Data records:
(** * packer-provisioner-windows-update: the provisioner of update/provisioner.go

    A shallow embedding of the Windows update provisioner: the command
    encoder ([escapePowerShellString], [searchCriteriaArgument],
    [filtersArgument], [encodeUtf16Le], [windowsUpdateCommand],
    [windowsUpdateCheckForRebootRequiredCommand]), the configuration
    defaults of [Prepare], and the update/restart loop of [Provision],
    [update], [restart] and [retryable].

    Go strings are byte sequences: they are modelled by [string], whose
    characters are the bytes.  A [[]string] that may be [nil] is an
    [option (list string)].  Integers ([int], [time.Duration], runes,
    UTF-16 code units, bytes) are [Z]. *)

From Stdlib Require Import ZArith List String Ascii Bool Lia DecimalString.
Import ListNotations.

Local Open Scope string_scope.
Local Open Scope Z_scope.

(** ** The parts of the Go standard library the provisioner calls *)

Module Go.

(** [fmt]'s [%d] verb on an [int]. *)
Definition fmt_d (n : Z) : string := NilZero.string_of_int (Z.to_int n).

(** [strings.Replace(s, old, new, -1)] for a pattern [old] of one byte:
    every occurrence of the byte is replaced, left to right. *)
Fixpoint Replace (s : string) (old : ascii) (new : string) : string :=
  match s with
  | EmptyString => EmptyString
  | String c rest =>
      if Ascii.eqb c old then new ++ Replace rest old new
      else String c (Replace rest old new)
  end.

(** [bytes.Buffer]: [WriteString] appends, [String] reads the contents. *)
Definition Buffer := string.
Definition WriteString (b : Buffer) (s : string) : Buffer := b ++ s.

(** The bytes of a string, and the string of a byte slice. *)
Definition byteOf (c : ascii) : Z := Z.of_N (N_of_ascii c).
Definition charOf (b : Z) : ascii := ascii_of_N (Z.to_N b).
Definition bytesOf (s : string) : list Z := map byteOf (list_ascii_of_string s).
Definition stringOf (bs : list Z) : string := string_of_list_ascii (map charOf bs).

(** Conversions to [byte] and [uint16] truncate. *)
Definition byte (v : Z) : Z := Z.land v 0xFF.
Definition uint16 (v : Z) : Z := Z.land v 0xFFFF.

(** *** unicode/utf8, as the runtime decodes a string into runes *)

Definition runeError : Z := 0xFFFD.
Definition maxRune : Z := 0x10FFFF.
Definition surrogateMin : Z := 0xD800.
Definition surrogateMax : Z := 0xDFFF.

Definition isCont (b : Z) : bool := (0x80 <=? b) && (b <=? 0xBF).

(** [decoderune]: the rune at the head of a string whose first byte is not
    ASCII, and the number of bytes it takes.  A malformed, overlong or
    surrogate sequence gives [runeError] and one byte. *)
Definition decoderune (s : list Z) : Z * nat :=
  match s with
  | [] => (runeError, 1%nat)
  | s0 :: t =>
      if (0xC0 <=? s0) && (s0 <? 0xE0) then
        match t with
        | s1 :: _ =>
            let r := Z.lor (Z.shiftl (Z.land s0 0x1F) 6) (Z.land s1 0x3F) in
            if isCont s1 && (0x7F <? r) then (r, 2%nat) else (runeError, 1%nat)
        | _ => (runeError, 1%nat)
        end
      else if (0xE0 <=? s0) && (s0 <? 0xF0) then
        match t with
        | s1 :: s2 :: _ =>
            let r := Z.lor (Z.lor (Z.shiftl (Z.land s0 0x0F) 12)
                                  (Z.shiftl (Z.land s1 0x3F) 6))
                           (Z.land s2 0x3F) in
            if isCont s1 && isCont s2 && (0x7FF <? r)
               && negb ((surrogateMin <=? r) && (r <=? surrogateMax))
            then (r, 3%nat) else (runeError, 1%nat)
        | _ => (runeError, 1%nat)
        end
      else if (0xF0 <=? s0) && (s0 <? 0xF8) then
        match t with
        | s1 :: s2 :: s3 :: _ =>
            let r := Z.lor (Z.lor (Z.lor (Z.shiftl (Z.land s0 0x07) 18)
                                         (Z.shiftl (Z.land s1 0x3F) 12))
                                  (Z.shiftl (Z.land s2 0x3F) 6))
                           (Z.land s3 0x3F) in
            if isCont s1 && isCont s2 && isCont s3
               && (0xFFFF <? r) && (r <=? maxRune)
            then (r, 4%nat) else (runeError, 1%nat)
        | _ => (runeError, 1%nat)
        end
      else (runeError, 1%nat)
  end.
Definition scenarioTree : Node :=
  Dir 1 true
    (ECons ".git" (Dir 9 true (ECons "x.go" (File 9) ENil))
    (ECons "a.log" (File 9)
    (ECons "sub" (Dir 9 true (ECons "y.go" (File 9) ENil))
    (ECons "sub.go" (Dir 2 false ENil)
    (ECons "x.go" (File 7)
    (ECons "z.go" (File 8) ENil)))))).

Definition scenarioFS : FS :=
  fun p => if String.eqb p "/root/proj" then scenarioTree else Missing.

(** ** Two watched roots used in the scenarios

    [/a] holds [x.go], written at time 5; [/b] holds [y.go], written at
    the time given. *)

Definition twoRootsFS (yTime : Z) : FS :=
  fun p =>
    if String.eqb p "/a" then Dir 1 true (ECons "x.go" (File 5) ENil)
    else if String.eqb p "/b" then Dir 1 true (ECons "y.go" (File yTime) ENil)
    else Missing.

Definition rootsWatcher (roots : list string) : watcher :=
  {| pollInterval := 500;
     watchItems := list_to_map ((fun p => (p, true)) <$> roots);
     ignoreItems := ∅;
     allowedExtensions := {[".go" := true]} |}.

(** [y.go] is written at time 20, while the event for [x.go] is being
    delivered; that delivery ends at time 10, the next one at time 30. *)
Definition busyWorld : World :=
  fsWorld (fun k => twoRootsFS (match k with O => 1 | _ => 20 end))
          (fun k => match k with O => 10 | _ => 30 end)
          (fun _ l => l).

(** Nothing changes on disk; every delivery ends at time 10. *)
Definition stillWorld : World :=
  fsWorld (fun _ => twoRootsFS 7) (fun _ => 10) (fun _ l => l).

(** A world whose second scan fails. *)
Definition failingWorld : World :=
  {| scanAt := fun k _ _ _ =>
                 match k with
                 | 1%nat => Normal ("", Some (Errorf "permission denied"))
                 | _ => Normal ("", None)
                 end;
     nowAt := fun _ => 10;
     rangeAt := fun _ l => l |}.

(** ** Vocabulary of the properties *)

(** [p] is overlapped in the key set [K]: another member of [K] is a
    prefix of [p] (a proper prefix, the two being different strings). *)
Definition overlapped (K : gset string) (p : string) : Prop :=
  exists q, q ∈ K /\ q <> p /\ HasPrefix p q = true.

(** What the marking loops may do to the map: keys stay, a flag only goes
    from [true] to [false], and only for an overlapped key. *)
Record marks (K : gset string) (m m' : gmap string bool) : Prop := {
  marks_dom : dom m' = dom m;
  marks_keep : forall k, m !! k = Some false -> m' !! k = Some false;
  marks_sound : forall k, m' !! k = Some false ->
                          m !! k = Some false \/ overlapped K k
}.

Definition all_true (m : gmap string bool) : Prop :=
  forall k v, m !! k = Some v -> v = true.

(** What [resolvePaths] takes from one entry [path] of its input: the
    entry itself when it has no [*]; otherwise every match of the
    pattern, provided the extension of the pattern is in the filter. *)
Definition kept_from (Glob : string -> Result (list string))
  (extensions : gmap string bool) (path p : string) : Prop :=
  if Contains path "*"
  then has_key extensions (Ext path) = true
       /\ exists ms, Glob path = Ok ms /\ p ∈ ms
  else p = path.

(** The first entry, in input order, whose expansion fails. *)
Fixpoint first_failure (Glob : string -> Result (list string))
  (paths : list string) : option (string * error) :=
  match paths with
  | [] => None
  | path :: rest =>
      if Contains path "*" then
        match Glob path with
        | Err e => Some (path, e)
        | Ok _ => first_failure Glob rest
        end
      else first_failure Glob rest
  end.

(** The scanner skips a path that is hidden (its last element begins with
    a dot and is not ["."]) or that is a key of the ignore map. *)
Definition hidden (path : string) : bool :=
  match Base path with
  | String c _ => Ascii.eqb c dot && negb (String.eqb (Base path) ".")
  | EmptyString => false
  end.

Definition skipped (w : watcher) (path : string) : bool :=
  hidden path || has_key (ignoreItems w) path.

(** An entry is eligible for the timestamp check when it is not skipped
    and its extension is in the filter. *)
Definition eligible (w : watcher) (path : string) : bool :=
  negb (skipped w path) && has_key (allowedExtensions w) (Ext path).

(** What the callback does with one entry. *)
Inductive Verdict : Type :=
| Skipped     (* hidden or ignored: pruned if a directory *)
| Passed      (* not reported, the walk goes on *)
| Changed     (* reported, the walk stops *)
| Crashes.    (* nil [info] dereferenced *)

Definition verdict (w : watcher) (startTime : Z) (path : string)
  (info : option FileInfo) : Verdict :=
  if skipped w path then
    match info with None => Crashes | Some _ => Skipped end
  else if has_key (allowedExtensions w) (Ext path) then
    match info with
    | None => Crashes
    | Some i => if After (ModTime i) startTime then Changed else Passed
    end
  else Passed.

(** The order in which a walk that reports nothing calls the callback:
    pre-order, the entries of a skipped or unreadable directory left out. *)
Fixpoint traversal (w : watcher) (path : string) (n : Node)
  : list (string * option FileInfo) :=
  match n with
  | Missing => [(path, None)]
  | File _ => [(path, lstat n)]
  | Dir _ readable entries =>
      (path, lstat n)
      :: (if skipped w path || negb readable then []
          else traversalEntries w path entries)
  end
with traversalEntries (w : watcher) (path : string) (es : Entries)
  : list (string * option FileInfo) :=
  match es with
  | ENil => []
  | ECons name n rest =>
      (traversal w (Join path name) n ++ traversalEntries w path rest)%list
  end.

Definition logged (s : WalkState) (path : string) : WalkState :=
  {| fileChanged := fileChanged s; visited := (visited s ++ [path])%list |}.

Definition found (s : WalkState) (path : string) : WalkState :=
  {| fileChanged := path; visited := (visited s ++ [path])%list |}.

(** A scan of a list of entries in order, stopping at the first entry
    that is reported or that crashes; [true] when one was reported. *)
Fixpoint scanList (w : watcher) (startTime : Z)
  (l : list (string * option FileInfo)) (s : WalkState)
  : Outcome (bool * WalkState) :=
  match l with
  | [] => Normal (false, s)
  | (p, info) :: rest =>
      match verdict w startTime p info with
      | Crashes => Panic
      | Changed => Normal (true, found s p)
      | _ => scanList w startTime rest (logged s p)
      end
  end.

Scheme Node_mut := Induction for Node Sort Prop
  with Entries_mut := Induction for Entries Sort Prop.
Combined Scheme Node_Entries_ind from Node_mut, Entries_mut.

(** The result of a walk, from the scan of its traversal. *)
Definition walk_result (skip : bool) (r : Outcome (bool * WalkState))
  : Outcome (option error * WalkState) :=
  match r with
  | Panic => Panic
  | Normal (true, s') => Normal (Some errDetectedChange, s')
  | Normal (false, s') => Normal (if skip then Some SkipDir else None, s')
  end.

(** An entry at which the scan neither stops nor crashes. *)
Definition quiet (w : watcher) (startTime : Z)
  (e : string * option FileInfo) : Prop :=
  verdict w startTime e.1 e.2 <> Changed
  /\ verdict w startTime e.1 e.2 <> Crashes.

(** [p] is a candidate of the resolution of [paths]: some entry
    contributes it. *)
Definition candidate (Glob : string -> Result (list string))
  (extensions : gmap string bool) (paths : list string) (p : string) : Prop :=
  exists path, path ∈ paths /\ kept_from Glob extensions path p.

(** The extensions [NewWatcher] works with (lines 37-39). *)
Definition effective_extensions (DefaultExtensions extensions : list string)
  : list string :=
  if (length extensions =? 0)%nat then DefaultExtensions else extensions.

(** The value of [startTime] after the actions [tr], from the value
    [cur]: that of the last assignment in [tr], if any. *)
Definition baseline_after (cur : Z) (tr : list Action) : Z :=
  fold_left (fun cur a => match a with SetStartTime now => now | _ => cur end)
    tr cur.

(** Every scan of [tr] was given the value [startTime] had at that
    point, starting from [cur]. *)
Fixpoint baselines_consistent (cur : Z) (tr : list Action) : Prop :=
  match tr with
  | [] => True
  | Scanned _ b _ :: rest => b = cur /\ baselines_consistent cur rest
  | SetStartTime now :: rest => baselines_consistent now rest
  | _ :: rest => baselines_consistent cur rest
  end.

(** The loop keeps the trace and [startTime] in step. *)
Definition in_step (t0 : Z) (st : LoopState) : Prop :=
  baselines_consistent t0 (trace st)
  /\ startTime st = baseline_after t0 (trace st).


(** * Properties *)

(** ** Strings *)

Example Ext_go : Ext "src/main.go" = ".go".
Proof. reflexivity. Qed.
Example Ext_pattern : Ext "src/*" = "" /\ Ext "src/*.*" = ".*".
Proof. split; reflexivity. Qed.
Example Ext_dir_dot : Ext "v1.2/readme" = "" /\ Ext "a/.gitignore" = ".gitignore".
Proof. split; reflexivity. Qed.
Example Base_examples :
  Base "" = "." /\ Base "///" = "/" /\ Base "a/b/" = "b"
  /\ Base "/root/proj/.git" = ".git" /\ Base "." = "." /\ Base ".." = "..".
Proof. repeat split; reflexivity. Qed.
Example Clean_examples :
  Clean "a//b/./c/.." = "a/b" /\ Clean "/../a" = "/a" /\ Clean "../../a/.." = "../.."
  /\ Clean "a/.." = "." /\ Clean "/" = "/" /\ Clean "./src/" = "src".
Proof. repeat split; reflexivity. Qed.
Example Join_examples :
  Join "/root/proj" "x.go" = "/root/proj/x.go" /\ Join "." "x.go" = "x.go"
  /\ Join "./src" "a.go" = "src/a.go" /\ Join "/" "etc" = "/etc".
Proof. repeat split; reflexivity. Qed.


Lemma append_cons (c : ascii) (s t : string) :
  String c s ++ t = String c (s ++ t).
Proof. reflexivity. Qed.

Lemma HasPrefix_refl (s : string) : HasPrefix s s = true.
Proof.
  induction s as [|c s IH]; simpl; [done|].
  by rewrite Ascii.eqb_refl, IH.
Qed.

Lemma HasPrefix_app (s p : string) :
  HasPrefix s p = true <-> exists t, s = p ++ t.
Proof.
  revert s. induction p as [|c p IH]; intros s; simpl.
  - split; [intros _; by exists s | done].
  - destruct s as [|d s].
    + split; [done | intros [t Ht]; discriminate].
    + rewrite andb_true_iff, Ascii.eqb_eq, IH. split.
      * intros [-> [t ->]]. by exists t.
      * intros [t Ht]. injection Ht as -> ->. eauto.
Qed.

Lemma HasPrefix_antisym (s p : string) :
  HasPrefix s p = true -> HasPrefix p s = true -> s = p.
Proof.
  revert s. induction p as [|c p IH]; intros [|d s]; simpl; try done.
  rewrite !andb_true_iff, !Ascii.eqb_eq.
  intros [-> H1] [_ H2]. f_equal. by apply IH.
Qed.

Lemma HasPrefix_trans (s p q : string) :
  HasPrefix s p = true -> HasPrefix p q = true -> HasPrefix s q = true.
Proof.
  rewrite !HasPrefix_app. intros [t ->] [u ->].
  exists (u ++ t). clear. induction q as [|c q IH]; [done|].
  rewrite !append_cons. by f_equal.
Qed.

(** ** Overlap removal *)

Lemma elem_of_keys (m : gmap string bool) (k : string) :
  k ∈ keys m <-> k ∈ dom m.
Proof.
  unfold keys. rewrite elem_of_dom, list_elem_of_fmap. split.
  - intros [[k' v] [-> H]]. apply elem_of_map_to_list in H. by exists v.
  - intros [v H]. exists (k, v). split; [done|]. by apply elem_of_map_to_list.
Qed.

About this exercise: Please return exactly the lines from the opening line of the data above through the line with "[windowsUpdateCheckForRebootRequiredCommand]), the configuration", both included and nothing else.

Solution:
(** * packer-provisioner-windows-update: the provisioner of update/provisioner.go

    A shallow embedding of the Windows update provisioner: the command
    encoder ([escapePowerShellString], [searchCriteriaArgument],
    [filtersArgument], [encodeUtf16Le], [windowsUpdateCommand],
    [windowsUpdateCheckForRebootRequiredCommand]), the configuration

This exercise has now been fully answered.